Other studies have documented teens and college students using prescription stimulants non-medically as “study drugs” to enhance concentration. Stimulants such as Ritalin, Adderall and Concerta are typically prescribed to help patients with attention deficit hyperactivity disorder stay focused and to control behavior problems. But when the drugs are taken incorrectly or without a prescription, they can increase blood pressure, heart rate and body temperature and decrease sleep and appetite, according to the National Institute on Drug Abuse. At high doses, they can lead to cardiovascular problems.
For the UF study, led by Linda B. Cottler, Ph.D., M.P.H., chair of the department of epidemiology in the College of Public Health and Health Professions and the College of Medicine, researchers surveyed 11,048 preteens and teens in Boston, Cincinnati, Denver, Houston, Los Angeles, New York City, Philadelphia, St. Louis, Seattle and Tampa. Interviewers recruited participants at venues where young people congregate, such as shopping malls, movie theaters, sports and recreation centers, arcades and skate parks. The study was carried out during four time periods, starting in 2008 and ending in 2011.
Participants completed written questionnaires and were shown photos of brand name prescription stimulants to help them identify which medications they have used.
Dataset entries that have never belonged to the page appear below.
(** [cur] is [myproc()], none in an interrupt of an idle CPU. *)
Definition wakeup (cur : option nat) (chan : chanaddr) (ticks : Z) (t : list proc) : list proc :=
  imap (λ i p, if bool_decide (cur = Some i) then p else wakeup1 chan ticks p) t.

Definition kill1 (p : proc) : proc :=
  let p := set_killed 1 p in
  if has_state SLEEPING p then set_state RUNNABLE p else p.

Fixpoint kill (pid : Z) (t : list proc) : Z * list proc :=
  match t with
  | [] => (-1, [])
  | p :: t' =>
      if p_pid p =? pid then (0, kill1 p :: t')
      else let '(r, t'') := kill pid t' in (r, p :: t'')
  end.

Definition setkilled (p : proc) : proc := set_killed 1 p.
Definition killed (p : proc) : Z := p_killed p.

Definition update_time (t : list proc) : list proc :=
  map (λ p, if has_state RUNNING p then set_rtime (u32 (p_rtime p + 1)) p else p) t.

(** The slot of the first process with this pid. *)
Fixpoint getProc (i : nat) (pid : Z) (t : list proc) : option nat :=
  match t with
  | [] => None
  | p :: t' => if p_pid p =? pid then Some i else getProc (S i) pid t'
  end.

(** ** CPUs *)

(** A CPU is in its scheduler, has chosen a slot but not locked it yet, or runs
    the process of a slot. *)
Inductive cpust : Type := Idle | Chosen (i : nat) | Runs (i : nat).

Record machine : Type := Machine {
  m_procs : list proc;
  m_cpus : list cpust;
  m_ticks : Z;
}.

Definition set_procs (t : list proc) (m : machine) : machine :=
  Machine t (m_cpus m) (m_ticks m).
Definition set_proc (i : nat) (p : proc) (m : machine) : machine :=
  set_procs (<[i := p]> (m_procs m)) m.
Definition set_cpu (c : nat) (x : cpust) (m : machine) : machine :=
  Machine (m_procs m) (<[c := x]> (m_cpus m)) (m_ticks m).

Definition procinit (t : list proc) : list proc :=
  imap (λ i p, set_kstack (KSTACK (Z.of_nat i)) (set_state UNUSED p)) t.

(** The machine after [procinit]: no process, all CPUs in the scheduler. *)
Definition machine_boot (ncpu : nat) : machine :=
  Machine (procinit (replicate (Z.to_nat NPROC) proc_zero)) (replicate ncpu Idle) 0.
Non-medical use was assessed by asking participants if they have ever taken more stimulants than their doctor had prescribed, used someone else’s stimulants, or taken stimulants “to get high,” “out of curiosity” or “just because.”
Nearly 15 percent of participants said they had used a prescription stimulant in their lifetime, with rates highest among 16- to 18-year-olds. Seven percent of all participants said they had taken a stimulant within the past 30 days with more than half of that — almost 4 percent — being non-medical use. About 12 percent reported diverting stimulants either by giving them to a peer or taking someone else’s prescription stimulants. Sixteen- to 18-year-olds in rural areas reported the highest rate of diversion at 17 percent.
“I was surprised at how consistent the findings were from city to city and time point to time point,” said Cottler, the College of Public Health and Health Professions’ associate dean for research and planning. “I was also surprised at how much diversion is being reported.”
Cottler and study co-authors Catherine Striley, Ph.D., M.S.W., M.P.E., an assistant professor of epidemiology, and Sonam Lasopa, an epidemiology doctoral student, also found that 63 percent of the study participants believe that prescription stimulant use is a moderate-to-large problem among youth.
One way to address the problem of prescription stimulant misuse is to control access, Cottler said.
“Health care providers should be cautious about prescribing stimulant medications to young people for non-significant issues,” she said. “Parents should to talk to their kids and let them know that medications should not be shared for any reason.”
The National Monitoring of Adolescent Prescription Stimulants Study was implemented by the University of Florida and Washington University in St. Louis under contract from Pinney Associates Inc., with funding provided by Shire Development LLC and Noven Therapeutics.